Autonomie qui fond avec le temps, valeur de revente incertaine, coût d’un éventuel remplacement : la durée de vie des batteries fait partie des inquiétudes qui demeurent chez ceux qui hésitent à passer à l’électrique. Une analyse récente menée par la banque américaine Morgan Stanley apporte un éclairage intéressant en mettant en évidence des écarts notables entre fabricants. Selon cette étude, les batteries du groupe chinois CATL, premier producteur mondial de batteries pour véhicules électriques, afficheraient une dégradation sensiblement plus lente que celles de ses concurrents.

Les tests se basent sur des usages réels, et non sur des simulations en laboratoire. Au total, 12 véhicules électriques et une centaine de batteries ont été analysés. Les données ont été collectées dans plusieurs grandes villes chinoises. Et les résultats sont frappants. Après l’équivalent de 200 000 km parcourus, les batteries CATL perdent moins d’autonomie que les autres.

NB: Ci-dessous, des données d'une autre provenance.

(* ===== verification/SearchMerge.v ===== *)
(** * Search responses and their merge
    (crates/search/src/orchestration/{prepare_search_result,search_orchestrator}.rs)

    The response of one run, and the answers of several datasets as one response.  The
    maps of a response are hash maps: of several entries, the order is [map_to_list]'s. *)

From S2P Require Import Prelude Json Strings SearchTypes.
From Stdlib Require Import QArith.
#[local] Open Scope nat_scope.

Definition CONTEXT_LABEL_COMBINED : string := "combined".
Definition CONTEXT_LABEL_DEFAULT : string := "default".

(** ** Contexts as graphs *)

Definition str_field (keys : list string) (payload : json) : option string :=
  head (omap (λ key, json_get key payload ≫= json_as_str) keys).

(** A node that is not among the nodes yet; every node seen is one of them. *)
Definition push_graph_node (id label : string) (nodes : list SearchGraphNode) : list SearchGraphNode :=
  if decide (id ∈ map sn_id nodes) then nodes else nodes ++ [{| sn_id := id; sn_label := label |}].

Definition context_edge (g : SearchGraph) (item : SearchItem) : SearchGraph :=
  let payload := si_payload item in
  match str_field ["source_id"; "source_name"] payload, str_field ["target_id"; "target_name"] payload,
        str_field ["relationship"; "relationship_name"] payload with
  | Some source_id, Some target_id, Some relationship =>
      let source_label := default source_id (str_field ["source_name"] payload) in
      let target_label := default target_id (str_field ["target_name"] payload) in
      {| sg_nodes := push_graph_node target_id target_label (push_graph_node source_id source_label (sg_nodes g));
         sg_edges := sg_edges g ++ [{| se_source := source_id; se_target := target_id;
                                       se_relationship := relationship; se_weight := si_score item |}] |}
  | _, _, _ => g
  end.

Definition transform_context_to_graph (context : list SearchItem) : option SearchGraph :=
  let g := foldl context_edge {| sg_nodes := []; sg_edges := [] |} context in
  match sg_edges g with [] => None | _ => Some g end.

(** ** Responses *)

Section responses.
Context {evidence : Type}.
Notation SearchResponse := (SearchResponse evidence).

(** [prepare_search_result]; [debug]: the [DEBUG] level is traced. *)
Definition prepare_search_result (debug : bool) (search_type : SearchType) (output : SearchOutput)
    (context : option (list SearchItem)) (datasets : option (list uuid))
    (only_context use_combined_context verbose : bool) : SearchResponse :=
  let context_label := if use_combined_context then CONTEXT_LABEL_COMBINED else CONTEXT_LABEL_DEFAULT in
  let graph := context ≫= transform_context_to_graph in
  let diagnostics : gmap string json :=
    {["context_item_count" := JInt (Z.of_nat (length (default [] context)));
      "graph_edge_count" := JInt (Z.of_nat (length (default [] (sg_edges <$> graph))))]} in
  {| rs_search_type := search_type;
     rs_result := output;
     rs_context := if verbose || only_context then (λ items, {[context_label := items]}) <$> context else None;
     rs_graphs := if verbose || only_context then (λ g, {[context_label := g]}) <$> graph else None;
     rs_diagnostics := if debug then Some diagnostics else None;
     rs_datasets := datasets;
     rs_only_context := only_context;
     rs_use_combined_context := use_combined_context;
     rs_verbose := verbose;
     rs_user_prompt := None;
     rs_system_prompt := None;
     rs_prompts := None;
     rs_evidence := [] |}.

(** [response.datasets = Some(...)], and a new result. *)
Definition with_datasets (ids : list uuid) (r : SearchResponse) : SearchResponse := {|
  rs_search_type := rs_search_type r; rs_result := rs_result r; rs_context := rs_context r; rs_graphs := rs_graphs r;
  rs_diagnostics := rs_diagnostics r; rs_datasets := Some ids; rs_only_context := rs_only_context r;
  rs_use_combined_context := rs_use_combined_context r; rs_verbose := rs_verbose r; rs_user_prompt := rs_user_prompt r;
  rs_system_prompt := rs_system_prompt r; rs_prompts := rs_prompts r; rs_evidence := rs_evidence r |}.

Definition with_result (output : SearchOutput) (r : SearchResponse) : SearchResponse := {|
  rs_search_type := rs_search_type r; rs_result := output; rs_context := rs_context r; rs_graphs := rs_graphs r;
  rs_diagnostics := rs_diagnostics r; rs_datasets := rs_datasets r; rs_only_context := rs_only_context r;
  rs_use_combined_context := rs_use_combined_context r; rs_verbose := rs_verbose r; rs_user_prompt := rs_user_prompt r;
  rs_system_prompt := rs_system_prompt r; rs_prompts := rs_prompts r; rs_evidence := rs_evidence r |}.

(** [key_context_by_dataset] *)
Definition key_context_by_dataset `{UuidFormat} (dataset_id : uuid) (r : SearchResponse) : SearchResponse :=
  let key := uuid_to_string dataset_id in
  let keyed := negb (rs_use_combined_context r) in
  {| rs_search_type := rs_search_type r;
     rs_result := rs_result r;
     rs_context := if keyed then (λ m : gmap string (list SearchItem), {[key := concat (map_to_list m).*2]}) <$> rs_context r
                   else rs_context r;
     rs_graphs := if keyed then
                    match rs_graphs r with
                    | Some graphs => (λ g, {[key := g]}) <$> head (map_to_list graphs).*2
                    | None => None
                    end
                  else rs_graphs r;
     rs_diagnostics := rs_diagnostics r;
     rs_datasets := rs_datasets r;
     rs_only_context := rs_only_context r;
     rs_use_combined_context := rs_use_combined_context r;
     rs_verbose := rs_verbose r;
     rs_user_prompt := rs_user_prompt r;
     rs_system_prompt := rs_system_prompt r;
     rs_prompts := match rs_user_prompt r, rs_system_prompt r with
                   | Some user, Some system => Some {[key := {| sp_user := user; sp_system := system |}]}
                   | _, _ => rs_prompts r
                   end;
     rs_evidence := rs_evidence r |}.

(** [merge_map]; [absorb] is the [MergeValue] of the values. *)
Definition merge_map {V} (absorb : V → V → V) (into from : option (gmap string V)) : option (gmap string V) :=
  match from with
  | None => into
  | Some from => Some (union_with (λ existing v, Some (absorb existing v)) (default ∅ into) from)
  end.

(** [MergeValue::absorb] of contexts, graphs, and of prompts and diagnostics. *)
Definition absorb_context (a b : list SearchItem) : list SearchItem := a ++ b.
Definition absorb_graph (a b : SearchGraph) : SearchGraph :=
  {| sg_nodes := sg_nodes a ++ sg_nodes b; sg_edges := sg_edges a ++ sg_edges b |}.
Definition absorb_nothing {V} (a _ : V) : V := a.

(** *** Outputs *)

Definition is_placeholder (o : SearchOutput) : bool := match o with Items [] => true | _ => false end.

Definition as_items (o : SearchOutput) : option (list SearchItem) := match o with Items l => Some l | _ => None end.
Definition as_texts (o : SearchOutput) : option (list string) :=
  match o with AnswerText t => Some [t] | Texts ts => Some ts | _ => None end.
Definition as_rows (o : SearchOutput) : option (list (list json)) := match o with GraphQueryRows l => Some l | _ => None end.
Definition as_rules (o : SearchOutput) : option (list SearchRule) := match o with Rules l => Some l | _ => None end.

(** The parts of outputs that are all of a shape. *)
Definition all_of {A} (shape : SearchOutput → option (list A)) (outputs : list SearchOutput) : option (list A) :=
  (λ parts, concat parts) <$> mapM shape outputs.

Definition merge_outputs (outputs : list SearchOutput) : SearchOutput :=
  let outputs := if forallb is_placeholder outputs then outputs
                 else filter (λ o, is_placeholder o = false) outputs in
  match all_of as_items outputs with Some items => Items items | None =>
  match all_of as_texts outputs with Some texts => Texts texts | None =>
  match all_of as_rows outputs with Some rows => GraphQueryRows rows | None =>
  match all_of as_rules outputs with Some rules => Rules rules | None =>
  default (Items []) (head outputs)
  end end end end.

(** *** The answers of several datasets *)

Record DatasetSearchResult := {
  dr_dataset_id : option uuid;
  dr_dataset_name : option string;
  dr_dataset_tenant_id : option uuid;
  dr_response : SearchResponse;
  dr_error : option string;
}.

(** One more response: all but the outputs. *)
Definition merge_response (merged r : SearchResponse) : SearchResponse := {|
  rs_search_type := rs_search_type merged;
  rs_result := rs_result merged;
  rs_context := merge_map absorb_context (rs_context merged) (rs_context r);
  rs_graphs := merge_map absorb_graph (rs_graphs merged) (rs_graphs r);
  rs_diagnostics := merge_map absorb_nothing (rs_diagnostics merged) (rs_diagnostics r);
  rs_datasets := Some (default [] (rs_datasets merged) ++ default [] (rs_datasets r));
  rs_only_context := rs_only_context merged;
  rs_use_combined_context := rs_use_combined_context merged;
  rs_verbose := rs_verbose merged;
  rs_user_prompt := match rs_user_prompt merged with Some _ => rs_user_prompt merged | None => rs_user_prompt r end;
  rs_system_prompt := match rs_user_prompt merged with Some _ => rs_system_prompt merged | None => rs_system_prompt r end;
  rs_prompts := merge_map absorb_nothing (rs_prompts merged) (rs_prompts r);
  rs_evidence := rs_evidence merged ++ rs_evidence r |}.

Definition merge_dataset_results (debug : bool) (request : SearchRequest) (results : list DatasetSearchResult) : SearchResponse :=
  match map dr_response results with
  | [] => prepare_search_result debug (rq_search_type request) (Items []) None (Some []) (only_context request)
            (use_combined_context request) (verbose request)
  | [first] => first
  | first :: rest => with_result (merge_outputs (map rs_result (first :: rest))) (foldl merge_response first rest)
  end.

(** [produced_answer] *)
Definition produced_answer (o : SearchOutput) : bool := match o with Texts [] => false | _ => true end.

(** [merged_context] *)
Definition merged_context (r : SearchResponse) : option (list SearchItem) :=
  (λ m : gmap string (list SearchItem), concat (map_to_list m).*2) <$> rs_context r.
End responses.
Arguments DatasetSearchResult : clear implicits.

Comme vous pouvez le voir sur ce graphique (flou, désolé pour cela), les modèles 11 et 12, qui utilisent des batteries CATL (probablement des LFP), présentent une dégradation nettement plus lente que ceux équipés avec des packs issus d’autres fournisseurs.

Pas assez de données…

Intéressant, mais il faut reconnaître que le problème, c’est qu’il nous manque tout un tas d’informations importantes pour pouvoir se faire une idée plus précise du sujet. Nous ne connaissons pas l’origine des batteries qui équipent les autres modèles étudiés. Nous ne savons pas non plus avec quel pack CATL les modèles 11 et 12 sont équipés. On imagine qu’il s’agit de batteries LFP, mais impossible d’en avoir la certitude. Il aurait été intéressant d’avoir ces références pour comparer, mais nous avons malgré tout une tendance générale qui se dessine.

Morgan Stanley souligne que « la maîtrise de la dégradation est devenue un critère clé dans l’équation économique de la voiture électrique ». Plus une batterie conserve ses performances dans le temps, plus le coût par cycle d’utilisation diminue.

CATL détient 38,2 % du marché

Pour étayer leur analyse, les auteurs du rapport s’appuient également sur des retours d’expérience dans le domaine du stockage stationnaire. Il se trouve que CATL est l’un des quatre fournisseurs de batteries LFP du projet national éolien-solaire-stockage de Zhangbei, en Chine. Les batteries du fabricant sont les seules à n’avoir jamais été remplacées. Elles conservent encore plus de 90 % de leur capacité résiduelle après 14 années d’utilisation. C’est beau !

Voilà pour la qualité, mais qu’en est-il de la quantité ? CATL continue de dominer les débats également sur ce terrain. Selon les dernières données de SNE Research, la firme chinoise détenait 38,2 % du marché des batteries pour voitures électriques au cours des onze premiers mois de l’année 2025. C’est encore mieux qu’en 2024 sur la même période. Rappelons au passage que CATL fournit des batteries pour véhicules électriques à un grand nombre de constructeurs, dont Tesla, BMW, Mercedes ou encore Volkswagen.